Use of GADD45A and CDKN1A Gene Expression Changes as Biomarker in Assessment of DNA Damage for Ionizing Radiation Exposure

Abstract

The present study aims to determination of GADD45 and CDKN1A expression genes as a biomarkers for ionizing radiation in white mice Mus musculus Balb/C by using the real-time quantitative PCR assay. Seventy- two white mice (36 males and 36 females) were divided into two groups; their whole body was exposed to 5 cGy and 100 cGy of X-ray radiation at a dose rate of 200 cGy/min, in addition to the control group. Total RNA was isolated using Trizol method from liver samples of mice after 6, 48 hours and 10 days of exposure to radiation as well as of the control group.
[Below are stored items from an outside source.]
(** The failed sessions of a procedure. *)
Definition failed_list (cxt : bool) (t : PDUSessionSetupTemporaryData) : option (list SessionItem) :=
  if cxt then FailedListCxtRes t else FailedListSURes t.
Definition set_failed (cxt : bool) (l : list SessionItem) (t : PDUSessionSetupTemporaryData) :=
  if cxt then t <| FailedListCxtRes := Some l |> else t <| FailedListSURes := Some l |>.

Lemma run_upd_temp {R} w r f t :
  h_temp w !! r = Some t → (upd_temp r f : H R unit) w = (Next tt, w <| h_temp := <[r := f t]> (h_temp w) |>).
Proof.
  intros Ht. unfold upd_temp, modify, update. cbn -[alter]. do 2 f_equal.
  apply map_eq. intros k. destruct (decide (k = r)) as [->|]; [by rewrite lookup_alter_eq, Ht, lookup_insert_eq|].
  by rewrite lookup_alter_ne, lookup_insert_ne.
Qed.

Lemma append_failed_run {R} cxt tmp id tr w t fl :
  h_temp w !! tmp = Some t → failed_list cxt t = Some fl →
  (append_failed cxt tmp id tr : H R unit) w =
    (Next tt, w <| h_temp := <[tmp := set_failed cxt (fl ++ [mkItem id tr]) t]> (h_temp w) |>).
Proof.
  intros Ht Hf. unfold append_failed. rewrite run_bind, (run_get_temp w tmp t Ht).
  destruct cxt; cbn in Hf; rewrite Hf; rewrite run_bind; cbn [append_item lift mret prog_ret]; by apply run_upd_temp.
Qed.

Lemma CreatePDUSession_run {R} r id n w :
  match (CreatePDUSession r id n : H R _) w with
  | (Next None, w') => w' = w
  | (Next (Some p), w') => p = next_ref w ∧ next_ref w' = S p ∧ h_temp w' = h_temp w ∧
      ∃ s, h_pdu w' = <[p := s]> (h_pdu w) ∧ pdu_Id s = id
  | (Return _, _) => False
  | (Panicked _, _) => True
  end.
Proof.
  unfold CreatePDUSession. rewrite run_bind. destruct (get_ran (Some r) w) as [[u|?|?] w1] eqn:Hu; [|by unfold get_ran, mbind, prog_bind in Hu; cbn in Hu; destruct (h_ran w !! r)|done].
  apply (get_at h_ran) in Hu as (-> & _). destruct (PduSessionList u !! id); [done|].
  unfold new_pdu, fresh_ref, mbind, prog_bind. cbn. do 3 (split; [done|]). by eexists.
Qed.

(** The outcome of one session: it ends up in exactly one of the two lists. *)
Definition sorted_session (cxt : bool) (tmp : ref) (item : SetupItem) (t : PDUSessionSetupTemporaryData)
    (fl : list SessionItem) w w' : Prop :=
  below (h_pdu w') (next_ref w') ∧
  (∀ p s, h_pdu w !! p = Some s → ∃ s', h_pdu w' !! p = Some s' ∧ session_kept s s') ∧
  ∃ t', h_temp w' !! tmp = Some t' ∧ FailedErrStr t' = FailedErrStr t ∧
    ((∃ p s, UnactivatedPDUSession t' = UnactivatedPDUSession t ++ [p] ∧ failed_list cxt t' = Some fl ∧
        h_pdu w' !! p = Some s ∧ pdu_Id s = sr_PDUSessionID item ∧ is_Some (GTPConnInfo s)) ∨
     (∃ tr, UnactivatedPDUSession t' = UnactivatedPDUSession t ∧
        failed_list cxt t' = Some (fl ++ [mkItem (sr_PDUSessionID item) tr]))).

Lemma setup_session_step {R} cxt r tmp item w t fl :
  below (h_pdu w) (next_ref w) → h_temp w !! tmp = Some t → failed_list cxt t = Some fl →
  match (setup_session cxt r tmp item : H R unit) w with
  | (Next _, w') => sorted_session cxt tmp item t fl w w'
  | (Return _, _) => False
  | (Panicked _, _) => True
  end.
Proof.
  intros Hb Ht Hf.
  assert (∀ id tr t, failed_list cxt (set_failed cxt (fl ++ [mkItem id tr]) t) = Some (fl ++ [mkItem id tr]) ∧
    UnactivatedPDUSession (set_failed cxt (fl ++ [mkItem id tr]) t) = UnactivatedPDUSession t ∧
    FailedErrStr (set_failed cxt (fl ++ [mkItem id tr]) t) = FailedErrStr t) as Hset by by destruct cxt.
  unfold setup_session. rewrite run_bind.
  pose proof (CreatePDUSession_run (R := R) r (sr_PDUSessionID item) (sr_SNSSAI item) w) as Hc.
  destruct (CreatePDUSession _ _ _ w) as [[[p|]|?|?] w1]; [|subst w1|done|done].
  2: { rewrite (append_failed_run cxt tmp _ _ w t fl Ht Hf). split; [done|].
       split; [intros p s Hs; by exists s|]. eexists. split; [apply lookup_insert_eq|]. split; [apply Hset|].
       right. eexists. split; apply Hset. }
  destruct Hc as (-> & Hn & Ht1 & s1 & Hp & Hid). set (p := next_ref w) in *.
  assert (below (h_pdu w1) (next_ref w1)) as Hb1 by (rewrite Hp, Hn; by apply below_insert).
  rewrite run_bind, run_call. set (tr := aper_setup_request _).
  pose proof (sorting_transfer r p tr w1 Hb1) as (Hb2 & Hk2).
  pose proof (transfer_temps r p tr w1) as Ht2. unfold keeps in Ht2.
  pose proof (transfer_returns_false r p tr w1) as Hret.
  pose proof (λ x w2, transfer_true r p tr w1 x w2) as Htrue.
  destruct (handlePDUSessionResourceSetupRequestTransfer r p tr w1) as [c w2]. cbn [fst snd] in *.
  assert (∃ s2, h_pdu w2 !! p = Some s2 ∧ session_kept s1 s2) as (s2 & Hs2 & Hid2 & _)
    by (apply Hk2; rewrite Hp; apply lookup_insert_eq).
  assert (∀ q s, h_pdu w !! q = Some s → ∃ s', h_pdu w2 !! q = Some s' ∧ session_kept s s') as Hk.
  { intros q s Hq. apply Hk2. rewrite Hp, lookup_insert_ne; [done|]. intros <-. by rewrite (below_fresh _ _ Hb) in Hq. }
  assert (h_temp w2 !! tmp = Some t) as Htw by congruence.
  assert (∀ tr', match ((DeletePDUSession r (sr_PDUSessionID item);; append_failed cxt tmp (sr_PDUSessionID item) tr') : H R unit) w2 with
    | (Next _, w') => h_pdu w' = h_pdu w2 ∧ next_ref w' = next_ref w2 ∧
        h_temp w' !! tmp = Some (set_failed cxt (fl ++ [mkItem (sr_PDUSessionID item) tr']) t)
    | _ => False end) as Hdel.
  { intros tr'. rewrite run_bind. cbn [DeletePDUSession upd_ran modify]. by rewrite (append_failed_run cxt tmp _ _ _ t fl); [apply conj; [done|split; [done|apply lookup_insert_eq]]|..]. }
  assert (∀ tr', match ((DeletePDUSession r (sr_PDUSessionID item);; append_failed cxt tmp (sr_PDUSessionID item) tr') : H R unit) w2 with
    | (Next _, w') => sorted_session cxt tmp item t fl w w' | (Return _, _) => False | (Panicked _, _) => True end) as Hbad.
  { intros tr'. specialize (Hdel tr'). revert Hdel.
    match goal with |- match ?x with _ => _ end → _ => destruct x as [[[]|?|?] w3] end; [|done..]. intros Hdel.
    destruct Hdel as (E1 & E2 & E3). rewrite <- E1, <- E2 in *. split; [done|]. split; [done|].
    eexists. split; [exact E3|]. split; [apply Hset|]. right. exists tr'. split; apply Hset. }
  destruct c as [[[] x]|[[] x]|e]; [|apply Hbad|by specialize (Hret _ eq_refl)|apply Hbad|done].
  rewrite (run_upd_temp w2 tmp _ t Htw). split; [done|]. split; [done|].
  eexists. split; [apply lookup_insert_eq|]. split; [done|]. left. exists p.
  destruct (Htrue _ _ eq_refl Hb1) as (s' & Hs' & Hg); [rewrite Hp, lookup_insert_eq; by eexists|].
  exists s'. split; [done|]. split; [by destruct cxt|]. split; [done|]. split; [congruence|done].
Qed.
Complementary DNA was used in amplification of genes used in the present study, two types of primers pairs were selected for the genes amplification Growth arrest and DNA-damage inducible A (GADD45A) and Cyclin-dependent kinase inhibitor 1A (CDKN1A), which have a relation with ionizing radiation in addition to the primers for internal control (β-actin) gene. The size amplified product were 95 bp and 162 bp nitrogen-base pair for GADD45A and CDKN1A genes, respectively. The existence of significant elevation p <0.05 in the amount of gene expression of the GADD45A gene in samples of mice liver exposed to doses 5 cGy and 100 cGy after 6 hours of exposure to radiation. It was found that this gene having up-regulation level after 6 hours in the liver of mice exposed to these doses in comparison with the control group. The presence of a significant reduction (p <0.05) in the amount of gene expression of the CDKN1A gene in samples of mice liver exposed to doses 5 cGy and 100 cGy after 6 hours of exposure to radiation and this reduction continued after 24 hours and 10 days. Moreover, it was found that this gene had a down-regulation level after 6 hours in the liver of mice exposed to these doses in comparison with the control group. The organizational level in the high dose of 100 cGy is higher than that at the low dose 5 cGy. In conclusion, the results indicated that there is a possibility of using the changes in the level of GADD45A and CDKN1A genes expression as useful biomarkers in assessment of DNA damage for low and high radiation exposure.